▸ **Task brief**:
From the first line of the records through the line containing "t_cachedTid : Z;", retype every line exactly and nothing else.

____

(* ===== verification/CurrentThread.v ===== *)
(** * The current thread ([src/base/CurrentThread.h], [CurrentThread.cpp],
    [Thread.cpp], [Exception.h], [Exception.cpp])

    The thread-local cache of the thread's id and name, what [fork(2)] does to it,
    sleeping, and stack traces.  [backtrace_symbols] and the demangler are
    parameters. *)

From S2P Require Import Prelude CxxStd Decimal Timestamp.

Module CurrentThread.

Record Locals := mkLocals {
  t_cachedTid : Z;
  t_tidString : list byte;
  t_tidStringLength : Z;
  t_threadName : list byte
}.

(** Thread-local variables of a new thread. *)
Definition new_locals : Locals := mkLocals 0 [] 6 (bytes "unknown").

(** [gettid] is what the system call returns in this thread. *)
Definition cacheTid (gettid : Z) (l : Locals) : Locals :=
  if t_cachedTid l =? 0 then
    let text := decw 5 gettid ++ bytes " " in
    mkLocals gettid (snprintf 32 text) (zlen text) (t_threadName l)
  else l.

Definition tid (gettid : Z) (l : Locals) : Locals * Z :=
  let l := if t_cachedTid l =? 0 then cacheTid gettid l else l in
  (l, t_cachedTid l).

Definition tidString (l : Locals) : list byte := t_tidString l.
Definition tidStringLength (l : Locals) : Z := t_tidStringLength l.
Definition name (l : Locals) : list byte := t_threadName l.

Definition set_name (n : list byte) (l : Locals) : Locals :=
  mkLocals (t_cachedTid l) (t_tidString l) (t_tidStringLength l) n.

Definition isMainThread (gettid getpid : Z) (l : Locals) : Locals * bool :=
  let '(l, t) := tid gettid l in (l, t =? getpid).

(** Runs in the child, whose only thread has the id [gettid]. *)
Definition afterFork (gettid : Z) (l : Locals) : Locals :=
  let l := mkLocals 0 (t_tidString l) (t_tidStringLength l) (t_threadName l) in
  let l := set_name (bytes "main") l in
  (tid gettid l).1.

(** The constructor of [ThreadNameInitializer], in the main thread before
    [main()]; it also registers [afterFork]. *)
Definition ThreadNameInitializer (gettid : Z) (l : Locals) : Locals :=
  (tid gettid (set_name (bytes "main") l)).1.

(** ** Theorems about the cache *)

(** The text for the log, [%5d ] of the id. *)
Definition tid_text (gettid : Z) : list byte := decw 5 gettid ++ bytes " ".

(** The cache is empty or right. *)
Definition cached (gettid : Z) (l : Locals) : Prop :=
  t_cachedTid l = 0 \/
  t_cachedTid l = gettid /\ t_tidString l = tid_text gettid /\ t_tidStringLength l = zlen (tid_text gettid).

(** What a thread and its process can do to the cache: look at the id, be named,
    or fork, after which the child goes on with a copy. *)
Inductive action := AskTid | AskMain | SetName (n : list byte) | Fork (child : Z).

Definition act (a : action) (w : Z * Z * Locals) : Z * Z * Locals :=
  let '(gettid, getpid, l) := w in
  match a with
  | AskTid => (gettid, getpid, (tid gettid l).1)
  | AskMain => (gettid, getpid, (isMainThread gettid getpid l).1)
  | SetName n => (gettid, getpid, set_name n l)
  | Fork child => (child, child, afterFork child l)
  end.

Lemma tid_text_fits t : 0 < t < 2 ^ 31 -> snprintf 32 (tid_text t) = tid_text t.
Proof.
  intros Ht. unfold snprintf, tid_text. apply ztake_all. rewrite zlen_app. change (zlen (bytes " ")) with 1.
  unfold decw, pad_left, dec. destruct (Z.ltb_spec t 0); [lia|].
  pose proof (dec_nat_length t 10 eq_refl ltac:(lia)) as Hl. rewrite zlen_app.
  assert (zlen (replicate (Z.to_nat (5 - zlen (dec_nat t))) Byte.x20) <= 5).
  { unfold zlen. rewrite length_replicate. lia. }
  lia.
Qed.

Lemma tid_cached t l : 0 < t < 2 ^ 31 -> cached t l -> cached t (tid t l).1 /\ (tid t l).2 = t /\ t_cachedTid (tid t l).1 = t.
Proof.
  intros Ht Hc. unfold tid, cacheTid. destruct (Z.eqb_spec (t_cachedTid l) 0) as [E|E].
  - cbn. split_and!; [|done|done]. right. cbn. split_and!; [done| |done]. by apply tid_text_fits.
  - destruct Hc as [?|(Hc & ?)]; [done|]. split_and!; [by right|done|done].
Qed.

(** The cached thread id is always the thread's own, in every process that
    comes about by forking: after any sequence of lookups, names and forks,
    [tid()] returns what the kernel says, the text for the log shows it in full,
    and a child that was just forked is the main thread of its process and called
    [main]. *)
Theorem tid_cache_right acts t p l :
  cached t l -> 0 < t < 2 ^ 31 -> (forall c, Fork c ∈ acts -> 0 < c < 2 ^ 31) ->
  let '(t', p', l') := foldl (fun w a => act a w) (t, p, l) acts in
  cached t' l' /\ (tid t' l').2 = t' /\ tidString (tid t' l').1 = tid_text t' /\
  tidStringLength (tid t' l').1 = zlen (tid_text t') /\
  forall c, 0 < c < 2 ^ 31 ->
    let '(t'', p'', l'') := act (Fork c) (t', p', l') in
    (isMainThread t'' p'' l'').2 = true /\ name l'' = bytes "main" /\ tidString l'' = tid_text c.
Proof.
  intros Hc Ht Hf.
  assert (forall w, (let '(t, _, l) := w in cached t l /\ 0 < t < 2 ^ 31) ->
    let '(t', _, l') := foldl (fun w a => act a w) w acts in cached t' l' /\ 0 < t' < 2 ^ 31) as Hinv.
  { clear Hc Ht. revert Hf. induction acts as [|a acts IH]; intros Hf [[t1 p1] l1] [H1 Ht1]; [done|]. cbn [foldl].
    apply IH; [intros c Hc; apply Hf; by constructor|]. destruct a as [| |n|c]; cbn [act].
    - split; [by apply (tid_cached t1 l1)|done].
    - unfold isMainThread. destruct (tid_cached t1 l1 Ht1 H1) as [H2 _]. by destruct (tid t1 l1).
    - by split.
    - assert (0 < c < 2 ^ 31) as Hcr by (apply Hf; constructor). split; [|done]. unfold afterFork.
      apply (tid_cached c (set_name _ _)); [done|by left]. }
  specialize (Hinv (t, p, l) (conj Hc Ht)). destruct (foldl _ _ _) as [[t' p'] l']. destruct Hinv as [H' Ht'].
  destruct (tid_cached t' l' Ht' H') as (H2 & E2 & E3). split; [done|]. split; [done|].
  destruct H2 as [H2|(_ & Hs & Hl)]; [lia|]. split_and!; try done.
  intros c Hcr. cbn [act]. destruct (tid_cached c (set_name (bytes "main") (mkLocals 0 (t_tidString l') (t_tidStringLength l') (t_threadName l'))))
    as (H3 & E4 & E5); [done|by left|]. unfold afterFork. set (l'' := (tid c _).1) in *. unfold isMainThread.
  destruct (tid_cached c l'' Hcr H3) as (_ & E6 & _). destruct (tid c l'') as [l3 t3]. cbn [snd] in E6 |- *. subst t3.
  rewrite Z.eqb_refl. split; [done|]. destruct H3 as [H3|(_ & Hs3 & _)]; [lia|]. split; [|done].
  unfold l'', tid, cacheTid. done.
Qed.

(** Without the handler the child would keep its parent's id. *)
Lemma without_handler_stale :
  (tid 200 (tid 100 new_locals).1).2 = 100.
Proof. reflexivity. Qed.

(** ** [sleepUsec] *)

(** The [timespec] that is passed to [nanosleep]. *)
Definition sleepUsec (usec : Z) : Z * Z :=
  (Z.quot usec Timestamp.kMicroSecondsPerSecond, i64 (Z.rem usec Timestamp.kMicroSecondsPerSecond * 1000)).

Theorem sleepUsec_exact usec :
  0 <= usec < 2 ^ 63 ->
  let '(sec, nsec) := sleepUsec usec in 0 <= nsec < 1000000000 /\ sec * 1000000000 + nsec = usec * 1000.
Proof.
  intros Hu. unfold sleepUsec, Timestamp.kMicroSecondsPerSecond. pose proof (Z.rem_bound_pos usec 1000000).
  pose proof (Z.quot_rem' usec 1000000). rewrite i64_small by lia. lia.
Qed.
(** ** [stackTrace] *)

Section stack.
(** [abi::__cxa_demangle] of a C string: the text, if the status is 0. *)
Context (cxa_demangle : list byte -> option (list byte)).

(** The loop over the characters of a line: the offsets of the last ['('] and of
    the last ['+'], if any. *)
Fixpoint scan (s : list byte) (p : Z) (left_par plus : option Z) : option Z * option Z :=
  match s with
  | [] => (left_par, plus)
  | c :: s =>
      if byte_eq_dec' c Byte.x28 then scan s (p + 1) (Some p) plus
      else if byte_eq_dec' c Byte.x2b then scan s (p + 1) left_par (Some p)
      else scan s (p + 1) left_par plus
  end.

(** The C string at [left_par + 1] while [*plus] is 0. *)
Definition symbol (s : list byte) (left_par plus : Z) : list byte :=
  if left_par <? plus then zslice (left_par + 1) plus s else zdrop (left_par + 1) s.

(** What is appended for a line. *)
Definition trace_line (demangle : bool) (s : list byte) : list byte :=
  match (if demangle then scan s 0 None None else (None, None)) with
  | (Some left_par, Some plus) =>
      match cxa_demangle (symbol s left_par plus) with
      | Some text => ztake (left_par + 1) s ++ text ++ zdrop plus s ++ [Byte.x0a]
      | None => s ++ [Byte.x0a]
      end
  | _ => s ++ [Byte.x0a]
  end.

(** [strings] is what [backtrace_symbols] returns for the frames, if it returns;
    the first frame is [stackTrace] itself. *)
Definition stackTrace (strings : option (list (list byte))) (demangle : bool) : list byte :=
  match strings with
  | Some strings => tail strings ≫= trace_line demangle
  | None => []
  end.

Definition plain (s : list byte) : Prop := Forall (fun c => c <> Byte.x28 /\ c <> Byte.x2b) s.

Lemma scan_plain s rest p l q : plain s -> scan (s ++ rest) p l q = scan rest (p + zlen s) l q.
Proof.
  intros H. revert p. induction H as [|c s [H1 H2] _ IH]; intros p; [change (zlen []) with 0; by rewrite Z.add_0_r|].
  cbn [app scan]. do 2 (destruct (byte_eq_dec' _ _); [done|]). rewrite IH, zlen_cons. f_equal. lia.
Qed.

(** A line [module(symbol+offset) \[address\]] is printed with the name of the
    function, and every other line as it is; lines stay in order. *)
Theorem trace_demangles module mangled rest text :
  plain module -> plain mangled -> plain rest -> cxa_demangle mangled = Some text ->
  trace_line true (module ++ [Byte.x28] ++ mangled ++ [Byte.x2b] ++ rest) =
    module ++ [Byte.x28] ++ text ++ [Byte.x2b] ++ rest ++ [Byte.x0a].
Proof.
  intros H1 H2 H3 E. unfold trace_line. set (s := module ++ _).
  assert (scan s 0 None None = (Some (zlen module), Some (zlen module + 1 + zlen mangled))) as ->.
  { unfold s. rewrite scan_plain by done. cbn [app scan]. destruct (byte_eq_dec' _ _); [|done].
    rewrite scan_plain by done. cbn [app scan]. destruct (byte_eq_dec' Byte.x2b Byte.x28); [done|].
    destruct (byte_eq_dec' _ _); [|done]. rewrite <-(app_nil_r rest). rewrite scan_plain by done. cbn. repeat f_equal; lia. }
  pose proof (zlen_nonneg module). pose proof (zlen_nonneg mangled).
  assert (symbol s (zlen module) (zlen module + 1 + zlen mangled) = mangled) as ->.
  { unfold symbol. destruct (Z.ltb_spec (zlen module) (zlen module + 1 + zlen mangled)); [|lia]. unfold zslice, s.
    replace (zlen module + 1 + zlen mangled - (zlen module + 1)) with (zlen mangled) by lia.
    rewrite app_assoc, zdrop_app_exact by (rewrite zlen_app; reflexivity). by rewrite ztake_app_exact. }
  rewrite E. unfold s.
  assert (ztake (zlen module + 1) (module ++ [Byte.x28] ++ mangled ++ [Byte.x2b] ++ rest) = module ++ [Byte.x28]) as ->.
  { rewrite app_assoc. apply ztake_app_exact. by rewrite zlen_app. }
  assert (zdrop (zlen module + 1 + zlen mangled) (module ++ [Byte.x28] ++ mangled ++ [Byte.x2b] ++ rest) = [Byte.x2b] ++ rest) as ->.
  { rewrite (app_assoc _ mangled), (app_assoc module). apply zdrop_app_exact. rewrite !zlen_app. change (zlen [Byte.x28]) with 1. lia. }
  by rewrite <-!app_assoc.
Qed.

Lemma trace_falls_back s :
  match scan s 0 None None with
  | (Some l, Some p) => cxa_demangle (symbol s l p) = None
  | _ => True
  end -> trace_line true s = s ++ [Byte.x0a].
Proof. unfold trace_line. destruct (scan s 0 None None) as [[l|] [p|]]; try done. by intros ->. Qed.

End stack.

(** ** [Exception] *)
Record Exception := mkException { message_ : list byte; stack_ : list byte }.

Definition new_exception (strings : option (list (list byte))) (msg : list byte) : Exception :=
  mkException msg (stackTrace (fun _ => None) strings false).
Definition what (e : Exception) : list byte := message_ e.
Definition exception_stackTrace (e : Exception) : list byte := stack_ e.

(** An exception keeps its message and where it was made: the symbols of all
    frames but the first, a line each. *)
Theorem exception_keeps strings msg :
  what (new_exception (Some strings) msg) = msg /\
  exception_stackTrace (new_exception (Some strings) msg) = tail strings ≫= fun s => s ++ [Byte.x0a].
Proof. done. Qed.
End CurrentThread.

____

▸ **Response to this exercise**:
(* ===== verification/CurrentThread.v ===== *)
(** * The current thread ([src/base/CurrentThread.h], [CurrentThread.cpp],
    [Thread.cpp], [Exception.h], [Exception.cpp])

    The thread-local cache of the thread's id and name, what [fork(2)] does to it,
    sleeping, and stack traces.  [backtrace_symbols] and the demangler are
    parameters. *)

From S2P Require Import Prelude CxxStd Decimal Timestamp.

Module CurrentThread.

Record Locals := mkLocals {
  t_cachedTid : Z;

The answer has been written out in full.